September 9, 2020

Another look - why the polls don't scare me

Intuitively everyone on the right understands that Clinton was crushing president Trump in the polls in 2016 and still lost.  I've been looking at the polls in 2016 by month. After filtering for likely voter polls in the RealClearPolitics polls for September 2016, and comparing those results to the final outcome of the presidential election there is a consistent bias in the results towards Clinton.  Looking state by state you can see the bias in the polling leaning heavily towards Hillary Clinton:

As you can see there were 13 states in September that exhibited a polling bias towards Clinton, two that exhibited no bias and two that exhibited a bias, or error, towards president Trump. Some of the bias was pretty dramatic at this point in the race.

Some of these states had the bias tighten later in the race.  Some did not.  The point is the polls now are either biased or inaccurate compared to what they will like like the day before the election.  One counter-argument could be that the voters' choices changed during that time as well.  Fair enough - there was all of that James Comey garbage of the email investigation back and forth going on.

But if you look back at this point in the race there was a media exuberance that Clinton was going to win 350+ electoral college votes.  Remember this?


Isn't that fun to watch in retrospect?

Even if the pollsters have made adjustments and accounted for 75% of those biases (which is a stretch since there is little evidence that is the case), there's still a swing of a couple of points towards president Trump and that impacts his chances of re-election pretty significantly.

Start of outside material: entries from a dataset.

(* ===== verification/FocIsr.v ===== *)
(** * FocIsr: interrupt handler and thread of the FOC driver (src/mcpwm_foc.c)

    [mcpwm_foc_adc_inj_int_handler] runs every other PWM period: it measures
    the currents, runs observer, current controller, PLL and position
    controller, and calls [mc_interface_mc_timer_isr]; what that function does
    to the driver is [interface], an argument.  [timer_thread_step] is one
    round of the thread [timer_thread], every millisecond. *)
From S2P Require Import Prelude Float32 McTypes Motor Utils McpwmState FocState Foc.

Section FocIsr.
Context (conf : mc_configuration).

(** ** The interrupt handler, part by part *)

(** [const float dt = 1.0 / (m_conf->foc_f_sw / 2.0)] *)
Definition isr_dt : f32 := (f1 / (foc_f_sw conf / f_of_int 2))%f32.

Definition current_of (adc : Z) : f32 :=
  (f_of_int adc * (V_REG / f_of_int 4095) / (CURRENT_SHUNT_RES * CURRENT_AMP_GAIN))%f32.

(** Sums for the calibration, and the two phase currents. *)
Definition sample_currents : PF (f32 * f32) :=
  curr0 ← finp foc_inj_ADC1_1; curr1 ← finp foc_inj_ADC2_1;
  fcur_set (fun c => c <| m_curr0_sum := i32 (m_curr0_sum c + curr0) |>
                       <| m_curr1_sum := i32 (m_curr1_sum c + curr1) |>
                       <| m_curr_samples := i32 (m_curr_samples c + 1) |>);;
  c ← fcur id;
  let curr0 := i32 (curr0 - m_curr0_offset c) in
  let curr1 := i32 (curr1 - m_curr1_offset c) in
  fcur_set (fun c => c <| foc_curr_norm_value := [curr0; curr1; i32 (- (curr0 + curr1))] |>);;
  mret (current_of curr0, current_of curr1).

(** One sample of the inductance measurement. *)
Definition take_sample (current : f32) : PF unit :=
  vin ← foc_input_voltage;
  smp_set (fun m => m <| avg_current_tot := (avg_current_tot m + current)%f32 |>
                      <| avg_voltage_tot := (avg_voltage_tot m + vin)%f32 |>
                      <| sample_num := i32 (sample_num m + 1) |>).

Definition inductance_step (ia ib : f32) : PF unit :=
  arr ← ftim foc_TIM1_ARR; m ← smp id; st ← sta inductance_state;
  let duty_cnt := f2u32 (f_of_int arr * measure_inductance_duty m)%f32 in
  let samp_time := u32 (duty_cnt - MCPWM_FOC_INDUCTANCE_SAMPLE_CNT_OFFSET) in
  if st =? 9 then
    take_sample (- (ia + ib))%f32;;
    stop_pwm_hw;;
    TIMER_UPDATE_SAMP (u32 (arr - 2)) 5;;
    sta_set (fun s => s <| inductance_state := 0 |>);;
    smp_set (fun m => m <| measure_inductance_now := false |>)
  else
    (if st =? 0 then TIMER_UPDATE_DUTY_CURRENTSAMP 0 0 0 samp_time;; start_pwm_hw
     else if st =? 2 then TIMER_UPDATE_DUTY duty_cnt 0 duty_cnt
     else if st =? 3 then take_sample (- ib)%f32;; TIMER_UPDATE_DUTY 0 0 0
     else if st =? 5 then TIMER_UPDATE_DUTY 0 duty_cnt duty_cnt
     else if st =? 6 then take_sample (- ia)%f32;; TIMER_UPDATE_DUTY 0 0 0
     else if st =? 8 then TIMER_UPDATE_DUTY 0 0 duty_cnt
     else mret tt);;
    sta_set (fun s => s <| inductance_state := i32 (st + 1) |>).

(** The electrical angle of the encoder; returns the reading. *)
Definition track_encoder : PF f32 :=
  enc ← finp foc_encoder_is_configured;
  if enc : bool then
    enc_ang ← finp foc_encoder_read_deg;
    let phase_tmp := if foc_encoder_inverted conf then (f_of_int 360 - enc_ang)%f32 else enc_ang in
    let phase_tmp := (phase_tmp * foc_encoder_ratio conf - foc_encoder_offset conf)%f32 in
    ang_set (fun a => a <| m_phase_now_encoder :=
      (utils_norm_angle phase_tmp * (M_PI / f_of_int 180))%f32 |>);;
    mret enc_ang
  else mret f0.

(** Control of the duty cycle: the current that leads to it. *)
Definition control_duty (duty_set dt : f32) : PF f32 :=
  m ← mot id; s ← sta id;
  let duty_abs := fabs (duty_now m) in
  if ((fabs duty_set <? duty_abs - flit 5 100)
      || (SIGN (vq m) * i_q m <? lo_current_min conf))%f32 then
    vin ← foc_input_voltage;
    let scale := (f1 / vin)%f32 in
    let error := (duty_set - duty_now m)%f32 in
    let p_term := (error * foc_duty_dowmramp_kp conf * scale)%f32 in
    let i_term := (duty_i_term s + error * (foc_duty_dowmramp_ki conf * dt) * scale)%f32 in
    let i_term := truncate i_term (f_of_int (-1)) f1 in
    sta_set (fun s => s <| duty_i_term := i_term |>);;
    let output := truncate (p_term + i_term)%f32 (f_of_int (-1)) f1 in
    mret (output * lo_current_max conf)%f32
  else
    sta_set (fun s => s <| duty_i_term := f0 |>);;
    mot_set (fun m => m <| max_duty := duty_set |>);;
    mret (if (duty_set >? f0)%f32 then lo_current_max conf else - lo_current_max conf)%f32.

(** The duty cycle to control, if the mode controls it. *)
Definition duty_goal (v : foc_vars) (duty_filtered : f32) : option f32 :=
  let mode := m_control_mode v in
  if (mode =? CONTROL_MODE_SPEED) && (fabs (m_speed_pid_set_rpm v) <? s_pid_min_erpm conf)%f32
  then Some f0
  else if (mode =? CONTROL_MODE_CURRENT_BRAKE) && (fabs duty_filtered <? flit 3 100)%f32
  then Some f0
  else if mode =? CONTROL_MODE_DUTY then Some (m_duty_cycle_set v) else None.

(** The q-axis current the mode asks for. *)
Definition requested_current (phase_diff dt : f32) : PF f32 :=
  m ← mot id;
  mot_set (fun m => m <| max_duty := l_max_duty conf |>);;
  sta_set (fun s => s <| duty_filtered :=
    truncate (LP_FAST (duty_filtered s) (duty_now m) (flit 1 10)) (f_of_int (-1)) f1 |>);;
  v ← fvar id; df ← sta duty_filtered;
  match duty_goal v df with
  | Some duty_set => control_duty duty_set dt
  | None =>
      if m_control_mode v =? CONTROL_MODE_CURRENT_BRAKE then
        let iq := fabs (m_iq_set v) in
        mret (if phase_diff >? f0 then - iq else if phase_diff =? f0 then f0 else iq)%f32
      else mret (m_iq_set v)
  end.

Definition run_observer (dt : f32) : PF unit :=
  m ← mot id;
  ang_set (fun a =>
    let '(x1, x2, phase) := observer_update conf (v_alpha m) (v_beta m) (i_alpha m) (i_beta m) dt
                              (m_observer_x1 a) (m_observer_x2 a) in
    a <| m_observer_x1 := x1 |> <| m_observer_x2 := x2 |> <| m_phase_now_observer := phase |>).

Definition set_phase_now (x : f32) : PF unit := mot_set (fun m => m <| phase := x |>).

Definition hall_phase (dt : f32) : PF unit :=
  a ← ang id;
  p ← correct_hall conf (m_phase_now_observer a) (m_pll_speed a) dt;
  ang_set (fun a => a <| m_phase_now_observer := p |>);;
  set_phase_now p.

Definition encoder_phase : PF unit :=
  a ← ang id;
  p ← correct_encoder conf (m_phase_now_observer a) (m_phase_now_encoder a) (m_pll_speed a);
  set_phase_now p.

(** The d-axis current injected at low duty in sensorless operation. *)
Definition injected_current (m : motor_state_t) : f32 :=
  let duty_abs := fabs (duty_now m) in
  if (duty_abs <? foc_sl_d_current_duty conf)%f32
  then utils_map duty_abs f0 (foc_sl_d_current_duty conf)
         (fabs (iq_target m) * foc_sl_d_current_factor conf)%f32 f0
  else f0.

(** The angle of the motor while it is driven, and the d-axis current. *)
Definition running_phase (dt id_set : f32) : PF f32 :=
  v ← fvar id;
  let mode := foc_sensor_mode conf in
  id_set ← (if mode =? FOC_SENSOR_MODE_ENCODER then
              found ← finp foc_encoder_index_found;
              (if found : bool then encoder_phase
               else a ← ang id; set_phase_now (m_phase_now_encoder_no_index a));;
              mret (if m_phase_override v then id_set else f0)
            else if mode =? FOC_SENSOR_MODE_HALL then
              hall_phase dt;; mret (if m_phase_override v then id_set else f0)
            else if mode =? FOC_SENSOR_MODE_SENSORLESS then
              a ← ang id; m ← mot id;
              set_phase_now (if m_phase_observer_override a then m_phase_now_observer_override a
                             else m_phase_now_observer a);;
              mret (if m_phase_override v then id_set else injected_current m)
            else mret id_set);
  when_f (m_phase_override v) (set_phase_now (m_phase_now_override v));;
  mret id_set.

(** The limits of motor current and input current: the two targets. *)
Definition limit_currents (mod_q id_set iq_set : f32) : f32 * f32 :=
  let iq := truncate iq_set (lo_current_min conf) (lo_current_max conf) in
  let '(id', iq, _) := utils_saturate_vector_2d id_set iq (lo_current_max conf) in
  (id',
   if (mod_q >? flit 1 1000)%f32 then
     truncate iq (lo_in_current_min conf / mod_q)%f32 (lo_in_current_max conf / mod_q)%f32
   else if (mod_q <? - flit 1 1000)%f32 then
     truncate iq (lo_in_current_max conf / mod_q)%f32 (lo_in_current_min conf / mod_q)%f32
   else iq).

(** The motor is driven. *)
Definition running_step (ia ib phase_diff dt : f32) : PF unit :=
  mot_set (fun m => m <| i_alpha := ia |>
                      <| i_beta := (ONE_BY_SQRT3 * ia + TWO_BY_SQRT3 * ib)%f32 |>);;
  v ← fvar id;
  iq_set ← requested_current phase_diff dt;
  when_f (negb (m_phase_override v)) (run_observer dt);;
  id_set ← running_phase dt (m_id_set v);
  m ← mot id;
  let '(id', iq') := limit_currents (mod_q m) id_set iq_set in
  mot_set (fun m => m <| id_target := id' |> <| iq_target := iq' |>);;
  control_current conf dt.

Definition adc_volts (adc : Z) : f32 :=
  (f_of_int adc / f_of_int 4095 * V_REG * ((VIN_R1 + VIN_R2) / VIN_R2))%f32.

(** The back-emf in the frame of the rotor; no current flows. *)
Definition track_bemf (adc : Z -> Z) (s c : f32) (m : motor_state_t) : motor_state_t :=
  (let Va := adc_volts (adc ADC_IND_SENS1) in
   let Vb := adc_volts (adc ADC_IND_SENS3) in
   let Vc := adc_volts (adc ADC_IND_SENS2) in
   let va := TWO_THIRDS * Va - ONE_THIRD * Vb - ONE_THIRD * Vc in
   let vb := ONE_BY_SQRT3 * Vb - ONE_BY_SQRT3 * Vc in
   let d := c * va + s * vb in
   let q := c * vb - s * va in
   m <| v_alpha := va |> <| v_beta := vb |> <| vd := d |> <| vq := q |>
     <| mod_d := d / (TWO_THIRDS * v_bus m) |> <| mod_q := q / (TWO_THIRDS * v_bus m) |>
     <| i_alpha := f0 |> <| i_beta := f0 |> <| i_d := f0 |> <| i_q := f0 |> <| id_filter := f0 |>
     <| iq_filter := f0 |> <| i_bus := f0 |> <| i_abs := f0 |> <| i_abs_filter := f0 |>)%f32.

(** The motor is not driven. *)
Definition undriven_step (dt : f32) : PF unit :=
  adc ← finp foc_ADC_Value; m ← mot id;
  '(s, c) ← flift (utils_fast_sincos_better angle_fuel (phase m));
  mot_set (track_bemf adc s c);;
  run_observer dt;;
  let mode := foc_sensor_mode conf in
  if mode =? FOC_SENSOR_MODE_ENCODER then encoder_phase
  else if mode =? FOC_SENSOR_MODE_HALL then hall_phase dt
  else if mode =? FOC_SENSOR_MODE_SENSORLESS then
    a ← ang id; set_phase_now (m_phase_now_observer a)
  else mret tt.

Definition duty_of (m : motor_state_t) : f32 :=
  (SIGN (vq m) * fsqrt (mod_d m * mod_d m + mod_q m * mod_q m) / SQRT3_BY_2)%f32.

Definition update_pll (dt : f32) : PF unit :=
  m ← mot id; a ← ang id;
  '(p, s) ← flift (pll_run conf (phase m) dt (m_pll_phase a) (m_pll_speed a));
  ang_set (fun a => a <| m_pll_phase := p |> <| m_pll_speed := s |>).

(** The number of sixths of a turn between two angles. *)
Definition tacho_steps (diff : f32) : Z := f2i32 ((diff * RAD2DEG) / f_of_int 60)%f32.

Definition update_tachometer : PF unit :=
  m ← mot id; s ← sta id;
  d ← flift (utils_angle_difference_rad angle_fuel (phase m) (phase_last s));
  let diff := tacho_steps d in
  when_f (negb (diff =? 0))
    (fvar_set (fun v => v <| m_tachometer := i32 (m_tachometer v + diff) |>
                          <| m_tachometer_abs := i32 (m_tachometer_abs v + Z.abs diff) |>);;
     sta_set (fun s => s <| phase_last := phase m |>)).

(** The angle for position control, in degrees. *)
Definition track_position (enc_ang : f32) : PF unit :=
  enc ← finp foc_encoder_is_configured; m ← mot id;
  let angle_now := if enc : bool then enc_ang else (phase m * RAD2DEG)%f32 in
  if ((p_pid_ang_div conf >? flit 98 100) && (p_pid_ang_div conf <? flit 102 100))%f32 then
    fvar_set (fun v => v <| m_pos_pid_now := angle_now |>)
  else
    s ← sta id;
    diff_f ← flift (utils_angle_difference angle_fuel angle_now (angle_last s));
    sta_set (fun s => s <| angle_last := angle_now |>);;
    fvar_set (fun v => v <| m_pos_pid_now :=
      utils_norm_angle (m_pos_pid_now v + diff_f / p_pid_ang_div conf)%f32 |>).

(** [phase_diff], and the new [phase_before]. *)
Definition update_phase_before : PF f32 :=
  m ← mot id; s ← sta id;
  d ← flift (utils_angle_difference_rad angle_fuel (phase m) (phase_before s));
  sta_set (fun s => s <| phase_before := phase m |>);;
  mret d.

Definition position_control (dt : f32) : PF unit :=
  v ← fvar id;
  when_f (m_state v =? MC_STATE_RUNNING)
    (run_pid_control_pos conf (m_pos_pid_now v) (m_pos_pid_set v) dt).

Definition mcpwm_foc_adc_inj_int_handler (interface : PF unit) : PF unit :=
  let dt := isr_dt in
  '(ia, ib) ← sample_currents;
  measuring ← smp measure_inductance_now;
  if measuring : bool then inductance_step ia ib else
  vin ← foc_input_voltage;
  mot_set (fun m => m <| v_bus := vin |>);;
  enc_ang ← track_encoder;
  phase_diff ← update_phase_before;
  st ← fvar m_state;
  (if st =? MC_STATE_RUNNING then running_step ia ib phase_diff dt else undriven_step dt);;
  mot_set (fun m => m <| duty_now := duty_of m |>);;
  update_pll dt;;
  update_tachometer;;
  track_position enc_ang;;
  position_control dt;;
  interface;;
  cnt ← finp foc_TIM12_CNT;
  fvar_set (fun v => v <| foc_last_inj_adc_isr_duration := (f_of_int cnt / f_of_int 10000000)%f32 |>).

(** ** The timer thread *)

(** The part that turns the angles of open-loop operation. *)
Definition openloop_step (dt : f32) : PF unit :=
  m ← mot id; a ← ang id; v ← fvar id; s ← sta id;
  let openloop_rpm := utils_map (fabs (iq_target m)) f0 (lo_current_max conf)
                        f0 (foc_openloop_rpm conf) in
  let min_rads := ((openloop_rpm * f_of_int 2 * M_PI) / f_of_int 60)%f32 in
  let add_min_speed := (if duty_now m >? f0 then min_rads * dt else - min_rads * dt)%f32 in
  no_index ← flift (utils_norm_angle_rad angle_fuel
                      (m_phase_now_encoder_no_index a + add_min_speed)%f32);
  let hyst := (if fabs (m_pll_speed a) <? min_rads then min_rpm_hyst_timer s + dt
               else if min_rpm_hyst_timer s >? f0 then min_rpm_hyst_timer s - dt
               else min_rpm_hyst_timer s)%f32 in
  let braking := (m_control_mode v =? CONTROL_MODE_CURRENT_BRAKE)
                 || (fabs (duty_now m) <? flit 1 1000)%f32 in
  let hyst := if braking then f0 else hyst in
  let timer := if ((hyst >? foc_sl_openloop_hyst conf)
                   && (min_rpm_timer s <=? flit 1 10000))%f32
               then foc_sl_openloop_time conf else min_rpm_timer s in
  if (timer >? f0)%f32 then
    p ← flift (utils_norm_angle_rad angle_fuel
                 (m_phase_now_observer_override a + add_min_speed)%f32);
    ang_set (fun a => a <| m_phase_now_encoder_no_index := no_index |>
                        <| m_phase_now_observer_override := p |>
                        <| m_phase_observer_override := true |>);;
    sta_set (fun s => s <| min_rpm_timer := (timer - dt)%f32 |> <| min_rpm_hyst_timer := f0 |>)
  else
    ang_set (fun a => a <| m_phase_now_encoder_no_index := no_index |>
                        <| m_phase_now_observer_override := m_phase_now_observer a |>
                        <| m_phase_observer_override := false |>);;
    sta_set (fun s => s <| min_rpm_timer := timer |> <| min_rpm_hyst_timer := hyst |>).

(** Samples for the resistance measurement. *)
Definition sample_running : PF unit :=
  st ← fvar m_state; m ← mot id;
  when_f (st =? MC_STATE_RUNNING)
    (smp_set (fun p => p
       <| avg_current_tot := (avg_current_tot p + fsqrt (i_d m * i_d m + i_q m * i_q m))%f32 |>
       <| avg_voltage_tot := (avg_voltage_tot p + fsqrt (vd m * vd m + vq m * vq m))%f32 |>
       <| sample_num := i32 (sample_num p + 1) |>)).

(** One round; [false]: the thread has ended. *)
Definition timer_thread_step : PF bool :=
  stop ← fvar foc_timer_thd_stop;
  if stop : bool then fvar_set (fun v => v <| foc_timer_thd_stop := false |>);; mret false
  else
    let dt := flit 1 1000 in
    openloop_step dt;;
    sample_running;;
    run_pid_control_speed conf dt;;
    mret true.
End FocIsr.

FiveThirtyEight has rated various pollsters as having a bias towards Democrats or Republicans or neither, but that is a more generic bias and understates the bias I have found.  It's possible both biases apply.  Most of the FiveThirtyEight polls seem to have benefited Democrats.  While there is potentially some overlap between their identified biases and my 2016 pollster biases, the overall impact is to Trump's benefit and potentially more than my cautious view of granting pollsters a 75% correction this time around.  The polls don't scare me.